Here are the two biggest challenges I’ve worked through over the last week and will continue to do so throughout the next two weeks.
- TIME. I am working through two thesis classes at the current. It is a constant push and pull between the two. Thesis classes are a blessing and a curse, because they will take up every last hour of your day but they are informative and life changing, as long as you give it what it needs. Working through two thesis’ at the same time…. that’s a different beast. Especially in the last couple of weeks of them, as that is the time for production. If you don’t pump the breaks on the research early enough, you’ll be stuck with unfinished products at the end of it all. That is the WORST feeling of all. SO in effort to give both of my thesis’ the time they deserve, I’ll be wrapping this project up a whole WEEK early, before the deadline of my second project, my capstone thesis for my Architecture studio course. It WILL all get done. I’ve selected this method of work because it is tried and tested. I’ve used this artificial deadline approach almost every semester of my college career. Architecture studios typically take 8-10 days of FULL work ONLY on that project in order to develop a solid set of drawings and models. Ready to do what it takes for both!!

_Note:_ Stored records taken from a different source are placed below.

(** * Input-sanitization boundary of the secure-coding snippets

    A shallow embedding of the request handlers of

    - [OS Command injection/views.py]     (shell-string variant of the lookup),
    - [OS Command injection/solution.py]  (argument-vector variant),
    - [SQLi/views.py]                     (photo search: raw SQL, ORM, XML, YAML),

    with the sinks they reach (process execution, storage queries) recorded
    as an explicit trace of effects.

    Conventions.  A Python [str] is a [string] whose characters are read as
    the code points 0..255.  [None] is the [None] of an [option].  A handler
    returns the effects it performed, in order, together with its response
    or with the exception that escapes it.  The web framework around the
    handlers (routing, CSRF exemption, rate limiting, template rendering) is
    not modelled: a handler is modelled from the point where its body starts
    to run. *)

From Stdlib Require Import String Ascii List ZArith Bool Arith Lia.
From Stdlib Require Import DecimalString Sorted Permutation.
Import ListNotations.

Set Warnings "-register-all".

Local Open Scope list_scope.
Local Open Scope string_scope.

(* ================================================================== *)
(** ** Python string primitives used by the handlers *)

Module Py.

(** The double-quote character, code point 34. *)
Definition dquote : ascii := ascii_of_nat 34.

Definition str_of_char (c : ascii) : string := String c EmptyString.

(** [str.isspace] on one code point below 256: the ASCII white space
    9..13 and 32, the separators 28..31, NEL (133) and NBSP (160). *)
Definition is_space_char (c : ascii) : bool :=
  let n := nat_of_ascii c in
  ((9 <=? n) && (n <=? 13) || (28 <=? n) && (n <=? 32)
   || (n =? 133) || (n =? 160))%nat.

Fixpoint all_chars (p : ascii -> bool) (s : string) : bool :=
  match s with
  | EmptyString => true
  | String c s' => p c && all_chars p s'
  end.

Fixpoint any_char (p : ascii -> bool) (s : string) : bool :=
  match s with
  | EmptyString => false
  | String c s' => p c || any_char p s'
  end.

(** [s.isspace()]: at least one character, and all of them white space. *)
Definition isspace (s : string) : bool :=
  match s with
  | EmptyString => false
  | _ => all_chars is_space_char s
  end.
(** C7, as the claim states it, fails: the configuration a first façade
    was constructed with is replaced when a second façade is constructed. *)
Lemma second_construction_overwrites_config :
  let s1 := (constructor "jira-a.example.org" "token-a" None s0).2 in
  let s2 := (constructor "jira-b.example.org" "token-b" None s1).2 in
  OpenAPI (world s1)
  = mkOpenAPI "https://jira-a.example.org/rest" "token-a" "2"
  ∧ OpenAPI (world s2)
    = mkOpenAPI "https://jira-b.example.org/rest" "token-b" "2"
  ∧ OpenAPI (world s2) ≠ OpenAPI (world s1).
Proof. repeat split. discriminate. Qed.

(** C9. Every construction sets the API version to ["2"], whatever its
    arguments, and, provided the generated client only reads its
    configuration object, the version is still ["2"] after any further
    calls through this layer: operations and constructions alike. *)
Theorem VERSION_is_2
    (client : ClientCall → World → OpResult * World)
    (host token : string) (fullBaseUrl : option string)
    (calls : list FacadeCall) (s : St) :
  reads_config client →
  VERSION (OpenAPI (world (constructor host token fullBaseUrl s).2)) = "2"
  ∧ VERSION (OpenAPI (world
      (run client calls (constructor host token fullBaseUrl s).2))) = "2".
Proof.
  intros Hc. split; [reflexivity |].
  assert (Hinv : ∀ (cs : list FacadeCall) (s' : St),
             VERSION (OpenAPI (world s')) = "2" →
             VERSION (OpenAPI (world (run client cs s'))) = "2").
  { induction cs as [| c cs IH]; intros s' Hv; [exact Hv |].
    cbn. apply IH. by apply perform_VERSION. }
  by apply Hinv.
Qed.

Lemma VERSION_is_2_witness :
  VERSION (OpenAPI (world
    (constructor "jira.example.org" "secret" (Some "https://proxy/jira") s0).2))
  = "2"
  ∧ VERSION (OpenAPI (world
      (run stub_client
         [Operate (DoSearchIssues "project = PROJ" (Some 0) None (Some 50));
          Operate (DoGetIssueComments "PROJ-1" (Some "renderedBody"));
          Construct "other.example.org" "t" None;
          Operate (DoCreateIssue
                     (mkCreateIssueParams "PROJ" "s" "d" "3" None));
          Operate DoValidateConfig]
         (constructor "jira.example.org" "secret"
            (Some "https://proxy/jira") s0).2))) = "2".
Proof.
  exact (VERSION_is_2 stub_client "jira.example.org" "secret"
           (Some "https://proxy/jira")
           [Operate (DoSearchIssues "project = PROJ" (Some 0) None (Some 50));
            Operate (DoGetIssueComments "PROJ-1" (Some "renderedBody"));
            Construct "other.example.org" "t" None;
            Operate (DoCreateIssue
                       (mkCreateIssueParams "PROJ" "s" "d" "3" None));
            Operate DoValidateConfig] s0
           stub_client_reads_config).
Defined.

(** ** The configuration validator *)

Lemma validateConfig_result (s : St) :
  (validateConfig s).1
  = ((if truthy (process_env s !! "JIRA_API_TOKEN")
      then [] else ["JIRA_API_TOKEN"])
     ++ (if truthy (process_env s !! "JIRA_HOST")
            || truthy (process_env s !! "JIRA_API_BASE_PATH")
         then [] else ["JIRA_HOST or JIRA_API_BASE_PATH"]))%list.
Proof.
  unfold validateConfig; cbn.
  destruct (truthy (process_env s !! "JIRA_API_TOKEN")),
           (truthy (process_env s !! "JIRA_HOST")),
           (truthy (process_env s !! "JIRA_API_BASE_PATH")); reflexivity.
Qed.
Lemma str_find_app_first c s r :
  str_find c s = None ->
  str_find c (s +:+ String c r) = Some (String.length s).
Proof.
  induction s as [|a s IH]; simpl.
  - intros _. by rewrite decide_True.
  - destruct (decide (a = c)) as [|Hne]; [done|].
    destruct (str_find c s); simpl; [done|].
    intros _. by rewrite IH.
Qed.

Lemma str_take_app s r : str_take (String.length s) (s +:+ r) = s.
Proof.
  induction s as [|a s IH]; [by destruct r|].
  rewrite append_String. simpl. by rewrite IH.
Qed.

Lemma str_drop_app s r : str_drop (String.length s) (s +:+ r) = r.
Proof.
  induction s as [|a s IH]; [done|]. rewrite append_String. exact IH.
Qed.

Lemma str_drop_app_cons s a r :
  str_drop (String.length s + 1) (s +:+ String a r) = r.
Proof.
  induction s as [|b s IH]; [done|]. rewrite append_String. exact IH.
Qed.

Lemma str_contains_false c s : str_contains c s = false <-> str_find c s = None.
Proof.
  unfold str_contains. rewrite bool_decide_eq_false.
  destruct (str_find c s); split; intros H; try done.
  exfalso; apply H; eauto.
Qed.

Lemma str_contains_true c s :
  str_contains c s = true <-> exists i, str_find c s = Some i.
Proof. unfold str_contains. by rewrite bool_decide_eq_true. Qed.

(** ** [IniStore._parse_key] *)

Lemma parse_key_Ok key sec field :
  IniStore._parse_key key = Ok (sec, field) ->
  str_contains "." sec = false /\ key = sec +:+ "." +:+ field.
Proof.
  unfold IniStore._parse_key, str_index.
  destruct (str_find "." key) as [i|] eqn:Hi; simpl; [|done].
  intros [= <- <-]. destruct (str_find_split _ _ _ Hi) as [Hn Hs].
  split; [by apply str_contains_false|]. exact Hs.
Qed.

Lemma parse_key_app sec field :
  str_contains "." sec = false ->
  IniStore._parse_key (sec +:+ "." +:+ field) = Ok (sec, field).
Proof.
  intros Hn%str_contains_false. unfold IniStore._parse_key, str_index.
  change (sec +:+ "." +:+ field) with (sec +:+ String "." field).
  rewrite (str_find_app_first _ _ _ Hn). simpl.
  by rewrite str_take_app, str_drop_app_cons.
Qed.

Lemma parse_key_Raise key :
  str_contains "." key = false ->
  IniStore._parse_key key = Raise ValueError.
Proof.
  intros Hn%str_contains_false. unfold IniStore._parse_key, str_index.
  by rewrite Hn.
Qed.

(** C3. [_parse_key] splits a key at its first dot: the section has no dot
    and [section + "." + field] is the key again, so later dots stay in the
    field; every key of that shape is split that way;
    [_parse_key "db.host"] is [("db", "host")]; and a key without a dot,
    such as ["nosep"], raises ([ValueError], from [str.index]) and yields no
    pair. *)
Theorem C3_parse_key_first_dot :
  (forall key sec field,
      IniStore._parse_key key = Ok (sec, field) ->
      str_contains "." sec = false /\ key = sec +:+ "." +:+ field) /\
  (forall sec field,
      str_contains "." sec = false ->
      IniStore._parse_key (sec +:+ "." +:+ field) = Ok (sec, field)) /\
  IniStore._parse_key "db.host" = Ok ("db", "host") /\
  IniStore._parse_key "a.b.c" = Ok ("a", "b.c") /\
  (forall key,
      str_contains "." key = false ->
      IniStore._parse_key key = Raise ValueError) /\
  IniStore._parse_key "nosep" = Raise ValueError.
Proof.
  split; [exact parse_key_Ok|].
  split; [exact parse_key_app|].
  split; [reflexivity|].
  split; [reflexivity|].
  split; [exact parse_key_Raise|reflexivity].
Qed.

(** ** [MemoryStore] *)

(** C1. [MemoryStore.read_value] raises [TypeError] on every store, key and
    default: [dict.get] takes no keyword argument, and the call passes
    [default=default].  It does so on a fresh store, where the claim expects
    the default back, and after a write of the key, where the claim expects
    the written value. *)
Theorem C1_memory_read_value_raises :
  (forall (self : MemoryStore.t) key default,
      (MemoryStore.read_value key default self).1 = Raise TypeError) /\
  (MemoryStore.read_value "k" (VStr "D") Sample.memory).1 = Raise TypeError /\
  (MemoryStore.read_value "k" (VStr "D")
     (MemoryStore.write_value "k" (VStr "v") Sample.memory).2).1
  = Raise TypeError.
Proof. repeat split. Qed.

(** C9. [MemoryStore.save_config] returns normally on every store and file
    system, leaves the file system as it found it, leaves the dictionary as
    it found it, and its only effect is one warning on the store's logger. *)
Theorem C9_memory_save_config_noop (self : MemoryStore.t) (fs : filesystem) :
  exists self',
    MemoryStore.save_config (self, fs) = (Ok tt, (self', fs)) /\
    MemoryStore._dict self' = MemoryStore._dict self /\
    Logger.records (MemoryStore._log self') =
      (Logger.records (MemoryStore._log self) ++
       [ {| Logger.levelname := Logger.WARNING;
            Logger.msg :=
              "In-Memory configurations cannot be saved! This is a NOOP";
            Logger.args := [] |} ])%list.
Proof. eexists. repeat split. Qed.

(** Writing a key of a [MemoryStore] changes no other entry. *)
Lemma memory_write_value_frame (self : MemoryStore.t) k v k' :
  k <> k' ->
  MemoryStore._dict (MemoryStore.write_value k v self).2 !! k' =
  MemoryStore._dict self !! k'.
Proof. intros Hne. simpl. by rewrite lookup_insert_ne. Qed.

(** X20.  On a [MemoryStore] the typed readers of the contract fail with
    [read_value]: each raises [TypeError], for every store, key and
    default. *)
Lemma memory_typed_readers_raise `{PyBuiltins} (self : MemoryStore.t) key :
  (forall d, (ConfigStore.read_int_value key d self).1 = Raise TypeError) /\
  (forall d, (ConfigStore.read_float_value key d self).1 = Raise TypeError) /\
  (forall d, (ConfigStore.read_bool_value key d self).1 = Raise TypeError).
Proof. repeat split. Qed.

(** ** Interpolation of text without a percent sign *)

Lemma str_contains_cons c a s :
  str_contains c (String a s) = false <->
  a <> c /\ str_contains c s = false.
Proof.
  rewrite !str_contains_false. simpl.
  destruct (decide (a = c)) as [->|Hne].
  - split; [done|]. by intros [? _].
  - destruct (str_find c s); simpl; split; try done. by intros [_ ?].
Qed.

Lemma remove_percent_pairs_other a s :
  a <> "%"%char ->
  remove_percent_pairs (String a s) = String a (remove_percent_pairs s).
Proof.
  intros Hne. destruct a as [[] [] [] [] [] [] [] []]; try reflexivity.
  by destruct Hne.
Qed.

Lemma keycre_match_other a s :
  a <> "%"%char -> ConfigParser.keycre_match (String a s) = None.
Proof.
  intros Hne. destruct a as [[] [] [] [] [] [] [] []]; try reflexivity.
  by destruct Hne.
Qed.

Lemma remove_percent_pairs_id s :
  str_contains "%" s = false -> remove_percent_pairs s = s.
Proof.
  induction s as [|a s IH]; [done|].
  intros [Hne Hs]%str_contains_cons.
  rewrite remove_percent_pairs_other by done. by rewrite IH.
Qed.

Lemma keycre_sub_id s :
  str_contains "%" s = false -> ConfigParser.keycre_sub s = s.
Proof.
  unfold ConfigParser.keycre_sub. induction s as [|a s IH]; [done|].
  intros [Hne Hs]%str_contains_cons.
  cbn [ConfigParser.keycre_sub_from]. rewrite keycre_match_other by done.
  by rewrite IH.
Qed.

Lemma before_set_plain s :
  str_contains "%" s = false -> ConfigParser.before_set s = Ok s.
Proof.
  intros Hs. unfold ConfigParser.before_set.
  by rewrite remove_percent_pairs_id, keycre_sub_id, Hs.
Qed.

Lemma interpolate_loop_plain expand map s :
  str_contains "%" s = false ->
  ConfigParser.interpolate_loop expand map 0 s = Ok s.
Proof.
  induction s as [|a s IH]; [done|].
  intros [Hne Hs]%str_contains_cons.
  cbn [ConfigParser.interpolate_loop]. rewrite decide_False by done.
  by rewrite IH.
Qed.

Lemma before_get_plain s map :
  str_contains "%" s = false -> ConfigParser.before_get s map = Ok s.
Proof. intros Hs. by apply interpolate_loop_plain. Qed.

(** ** [IniStore]: the methods in terms of the parser's *)

Lemma ini_read_value_get key sec field default (self : IniStore.t) :
  IniStore._parse_key key = Ok (sec, field) ->
  (IniStore.read_value key default self).1 =
  ConfigParser.get (IniStore._config self) sec field (Some default).
Proof.
  intros Hp. unfold IniStore.read_value, bind, lift. by rewrite Hp.
Qed.

Lemma ini_read_bool_value_get key sec field default (self : IniStore.t) :
  IniStore._parse_key key = Ok (sec, field) ->
  (IniStore.read_bool_value key default self).1 =
  ConfigParser.getboolean (IniStore._config self) sec field (Some default).
Proof.
  intros Hp. unfold IniStore.read_bool_value, bind, lift. by rewrite Hp.
Qed.

Lemma ini_write_value_set key sec field v (self : IniStore.t) :
  IniStore._parse_key key = Ok (sec, field) ->
  (IniStore.write_value key v self).1 =
    (ConfigParser.set sec field (py_str v) (IniStore._config self)).1 /\
  IniStore._config (IniStore.write_value key v self).2 =
    (ConfigParser.set sec field (py_str v) (IniStore._config self)).2.
Proof.
  intros Hp. unfold IniStore.write_value, bind, lift, IniStore.on_config.
  rewrite Hp. simpl.
  by destruct (ConfigParser.set sec field (py_str v) (IniStore._config self)).
Qed.

Lemma ini_write_value_malformed key v (self : IniStore.t) :
  str_contains "." key = false ->
  IniStore.write_value key v self = (Raise ValueError, self).
Proof.
  intros Hp%parse_key_Raise. unfold IniStore.write_value, bind, lift.
  by rewrite Hp.
Qed.

(** ** [ConfigParser.get] and [ConfigParser.set] *)

Lemma get_no_section c sec opt fb :
  ConfigParser._sections c !! sec = None ->
  sec <> ConfigParser.DEFAULTSECT ->
  ConfigParser.get c sec opt (Some fb) = Ok fb.
Proof.
  intros Hs Hd. unfold ConfigParser.get, ConfigParser._unify_values.
  rewrite Hs. by rewrite decide_True.
Qed.

Lemma get_in_section c sec opt fb d :
  ConfigParser._sections c !! sec = Some d ->
  ConfigParser.get c sec opt (Some fb) =
  match (d ∪ ConfigParser._defaults c) !! ConfigParser.optionxform opt with
  | None => Ok fb
  | Some raw =>
      result_bind
        (ConfigParser.before_get raw (d ∪ ConfigParser._defaults c))
        (fun s => Ok (VStr s))
  end.
Proof.
  intros Hs. unfold ConfigParser.get, ConfigParser._unify_values.
  by rewrite Hs.
Qed.

Lemma set_in_section c sec opt val d :
  ConfigParser._sections c !! sec = Some d ->
  sec <> "" -> sec <> ConfigParser.DEFAULTSECT ->
  ConfigParser.before_set val = Ok val ->
  ConfigParser.set sec opt val c =
  (Ok tt,
   {| ConfigParser._sections :=
        <[sec := <[ConfigParser.optionxform opt := val]> d]>
          (ConfigParser._sections c);
      ConfigParser._defaults := ConfigParser._defaults c |}).
Proof.
  intros Hs H1 H2 Hv. unfold ConfigParser.set.
  replace (if bool_decide (val = "") then Ok val else ConfigParser.before_set val)
    with (Ok (A:=string) val) by (by case_bool_decide).
  rewrite bool_decide_eq_false_2 by (by intros [|]).
  by rewrite Hs.
Qed.

Lemma set_in_defaults c opt val :
  ConfigParser.before_set val = Ok val ->
  ConfigParser.set ConfigParser.DEFAULTSECT opt val c =
  (Ok tt,
   {| ConfigParser._sections := ConfigParser._sections c;
      ConfigParser._defaults :=
        <[ConfigParser.optionxform opt := val]> (ConfigParser._defaults c) |}).
Proof.
  intros Hv. unfold ConfigParser.set.
  replace (if bool_decide (val = "") then Ok val else ConfigParser.before_set val)
    with (Ok (A:=string) val) by (by case_bool_decide).
  by rewrite bool_decide_eq_true_2 by (by right).
Qed.

Lemma set_no_section c sec opt val :
  ConfigParser._sections c !! sec = None ->
  sec <> "" -> sec <> ConfigParser.DEFAULTSECT ->
  exists e, ConfigParser.set sec opt val c = (Raise e, c).
Proof.
  intros Hs H1 H2. unfold ConfigParser.set.
  destruct (if bool_decide (val = "") then Ok val else ConfigParser.before_set val)
    as [val'|e]; [|by exists e].
  rewrite bool_decide_eq_false_2 by (by intros [|]).
  rewrite Hs. by exists NoSectionError.
Qed.
(** * Gmail-Agent: access gate, session state machine and draft/send flow

    A shallow embedding of the two Streamlit scripts of the repository,
    [app.py] (the basic variant, module [Basic]) and [app_demo.py] (the
    approval variant, module [Demo]), and the properties of their
    authorization and state-transition policy.

    Conventions of the embedding.
    - A Python [str] is a [string]; its characters are the code points
      below 256, on which [str.lower] and [str.strip] are modelled exactly.
    - [None]-able session fields are [option]s; Python truthiness is written
      out ([truthy_str], [truthy_list], ...).
    - The token directory is a finite map from path names to file contents.
    - The external collaborators (OAuth flow, Gmail API, language model) are
      an environment giving the outcome of each call; every call that is
      issued is appended to a log.
    - The email library's [as_bytes()] raises on header values it refuses
      (an embedded header, a line break before text; which ones exactly
      depends on the library and its version). Its answer for each message
      is part of the environment too; it is no remote call and is not
      logged.
    - A script run is a computation in a state-and-control monad: it may
      finish, halt on [st.stop()], or end on an uncaught exception.
    - Of the page, the buttons drawn and the messages shown are recorded;
      a button answers true in the run that its click started. *)

From Stdlib Require Import NArith Ascii.
From stdpp Require Import base gmap strings list.

Local Open Scope N_scope.

(** ** Python string operations *)

Module Py.

(** [str.lower] on one code point below 256: the ASCII capitals and the
    Latin-1 capitals U+00C0..U+00DE (U+00D7, the multiplication sign, is
    not a letter) move up by 32. *)
Definition lower_char (c : ascii) : ascii :=
  let n := N_of_ascii c in
  if ((65 <=? n) && (n <=? 90))
     || ((192 <=? n) && (n <=? 222) && negb (n =? 215))
  then ascii_of_N (n + 32)
  else c.

Fixpoint lower (s : string) : string :=
  match s with
  | EmptyString => EmptyString
  | String c s' => String (lower_char c) (lower s')
  end.

(** [str.isspace] on one code point below 256. *)
Definition isspace (c : ascii) : bool :=
  let n := N_of_ascii c in
  ((9 <=? n) && (n <=? 13)) || ((28 <=? n) && (n <=? 32))
  || (n =? 133) || (n =? 160).

Fixpoint lstrip (s : string) : string :=
  match s with
  | EmptyString => EmptyString
  | String c s' => if isspace c then lstrip s' else s
  end.

Fixpoint rstrip (s : string) : string :=
  match s with
  | EmptyString => EmptyString
  | String c s' =>
      match rstrip s' with
      | EmptyString => if isspace c then EmptyString else String c EmptyString
      | r => String c r
      end
  end.

(** [s.strip()] *)
Definition strip (s : string) : string := rstrip (lstrip s).

(** [s.split(sep)] for a one-character separator: the segments between
    the occurrences of [sep], empty ones included; never the empty list. *)
Fixpoint split (sep : ascii) (s : string) : list string :=
  match s with
  | EmptyString => [EmptyString]
  | String c s' =>
      if Ascii.eqb c sep then EmptyString :: split sep s'
      else match split sep s' with
           | seg :: segs => String c seg :: segs
           | [] => [String c EmptyString]
           end
  end.

(** [sep.join(l)] *)
Fixpoint join (sep : string) (l : list string) : string :=
  match l with
  | [] => EmptyString
  | [x] => x
  | x :: l' => x +:+ sep +:+ join sep l'
  end.

(** [s.replace(old, new)] for a one-character [old]. *)
Fixpoint replace (old : ascii) (new : string) (s : string) : string :=
  match s with
  | EmptyString => EmptyString
  | String c s' =>
      if Ascii.eqb c old then new +:+ replace old new s'
      else String c (replace old new s')
  end.

(** Truthiness of a [str], of a list, and of a [None]-able value. *)
Definition truthy_str (s : string) : bool :=
  match s with EmptyString => false | _ => true end.

Definition truthy_list {A} (l : list A) : bool :=
  match l with [] => false | _ => true end.

Definition truthy_opt {A} (t : A → bool) (o : option A) : bool :=
  match o with None => false | Some a => t a end.

(** [l[-1]] on a list; the default stands for the [IndexError] of an empty
    list, which [split] never returns ([split_last_total] below). *)
Definition index_last (l : list string) : string := List.last l EmptyString.

(** A service handle is an object without [__bool__] or [__len__]: truthy. *)
Definition truthy_obj {A} (_ : A) : bool := true.

(** An f-string hole [{x}] for a [None]-able string. *)
Definition fmt (o : option string) : string :=
  match o with None => "None" | Some s => s end.

End Py.

(** ** The access gate *)

(** [ALLOWED_DOMAINS = {"iands.com", "kogo.ai"}], the same in both scripts. *)
Definition ALLOWED_DOMAINS : gset string := {[ "iands.com"; "kogo.ai" ]}.

Definition at_sign : ascii := "@"%char.


Definition comma : ascii := ","%char.

Definition newline : ascii := "010"%char.

(** ** Collaborators, the page and the script monad *)

(** Token material, as [creds.to_json()] serializes it. *)
Definition Creds : Type := string.

(** The handle that [build("gmail", "v1", credentials=creds)] returns. *)
Record Service : Type := { credentials : Creds }.

(** The exceptions the scripts can meet; [CollaboratorError] is whatever an
    external call or the email library raises. *)
Inductive Exn : Type :=
| PermissionError (msg : string)
| TypeError (msg : string)
| AttributeError (msg : string)
| CollaboratorError (msg : string).

(** [str(e)] *)
Definition str_of (e : Exn) : string :=
  match e with
  | PermissionError msg | TypeError msg | AttributeError msg
  | CollaboratorError msg => msg
  end.

(** The [MIMEText] message a request carries (its base64 form is not
    modelled). *)
Record Message : Type := {
  msg_subtype : string;
  msg_body : string;
  msg_to : string;
  msg_subject : option string;
  msg_cc : option string
}.

(** One call to a collaborator. *)
Inductive Call : Type :=
| OAuthFlow
| GetProfile
| LlmInvoke (prompt : string)
| DraftsCreate (service : Service) (m : Message)
| MessagesSend (service : Service) (m : Message)
| DraftsDelete (service : Service) (id : string).

(** What the Gmail side answers in one run: an exception ([inl]) or a
    value ([inr]). [drafts_create] answers the draft's ["id"] entry, if any. *)
Record Gmail : Type := {
  run_local_server : Exn + Creds;
  get_profile : Exn + string;
  drafts_create : Exn + option string;
  messages_send : Exn + unit;
  drafts_delete : Exn + unit
}.

Inductive Button : Type :=
| Authenticate | SwitchAccount | Logout | Generate | Cancel | SendEmail.

Global Instance Button_eq_dec : EqDecision Button.
Proof. solve_decision. Defined.

(** What a run puts on the page. *)
Inductive Ui : Type :=
| Shown (b : Button)
| UiSuccess (text : string)
| UiError (text : string)
| UiInfo (text : string)
| UiWarning (text : string).

(** The state a run works on: [st.session_state], the token directory, the
    calls issued (oldest first) and the page (top first). *)
Record Run (S : Type) : Type := mkRun {
  session : S;
  files : gmap string string;
  calls : list Call;
  ui : list Ui
}.
Arguments mkRun {S} _ _ _ _.
Arguments session {S} _.
Arguments files {S} _.
Arguments calls {S} _.
Arguments ui {S} _.

(** How a computation ends: with a value, on a raised exception, or on
    [st.stop()]. *)
Inductive Outcome (A : Type) : Type :=
| Value (a : A)
| Raised (e : Exn)
| Stopped.
Arguments Value {A} a.
Arguments Raised {A} e.
Arguments Stopped {A}.

Definition Script (S A : Type) : Type := Run S → Run S * Outcome A.

Global Instance Script_ret {S} : MRet (Script S) := λ A a r, (r, Value a).

Global Instance Script_bind {S} : MBind (Script S) := λ A B k m r,
  match m r with
  | (r', Value a) => k a r'
  | (r', Raised e) => (r', Raised e)
  | (r', Stopped) => (r', Stopped)
  end.

Section Primitives.
Context {S : Type}.

Definition session_state : Script S S := λ r, (r, Value (session r)).

Definition assign (f : S → S) : Script S unit := λ r,
  (mkRun (f (session r)) (files r) (calls r) (ui r), Value tt).

Definition show (u : Ui) : Script S unit := λ r,
  (mkRun (session r) (files r) (calls r) (ui r ++ [u]), Value tt).

(** [st.button(label)]: draws the button; true in the run its click started. *)
Definition st_button (clicked : option Button) (b : Button) : Script S bool :=
  show (Shown b);; mret (bool_decide (clicked = Some b)).

Definition st_stop {A} : Script S A := λ r, (r, Stopped).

- MOTIVTION. Quite honestly, it is getting hard to hang in there with the end of school right now. I have plans set after graduation and I have people I want to spend time with before I leave. Some who are moving half way across the world in the next few months. YIKES. I also want to finish really strong in my schoolwork. I want to leave feeling like the chapter has been closed. To sit comfortably with what I have created in the last few months of my time here. The same situation held true at the end of my high school career, too. That was a little different, however, because the work load then and now are widely different. My strategy will be to block out the emotions, to be quite honest. I think that is the scary reality of architecture school, or of college at whole. Produce, produce, produce. Rest comes after graduation! In fact, my other thesis is related to drugs and production culture that we all participate in. Why are we like that?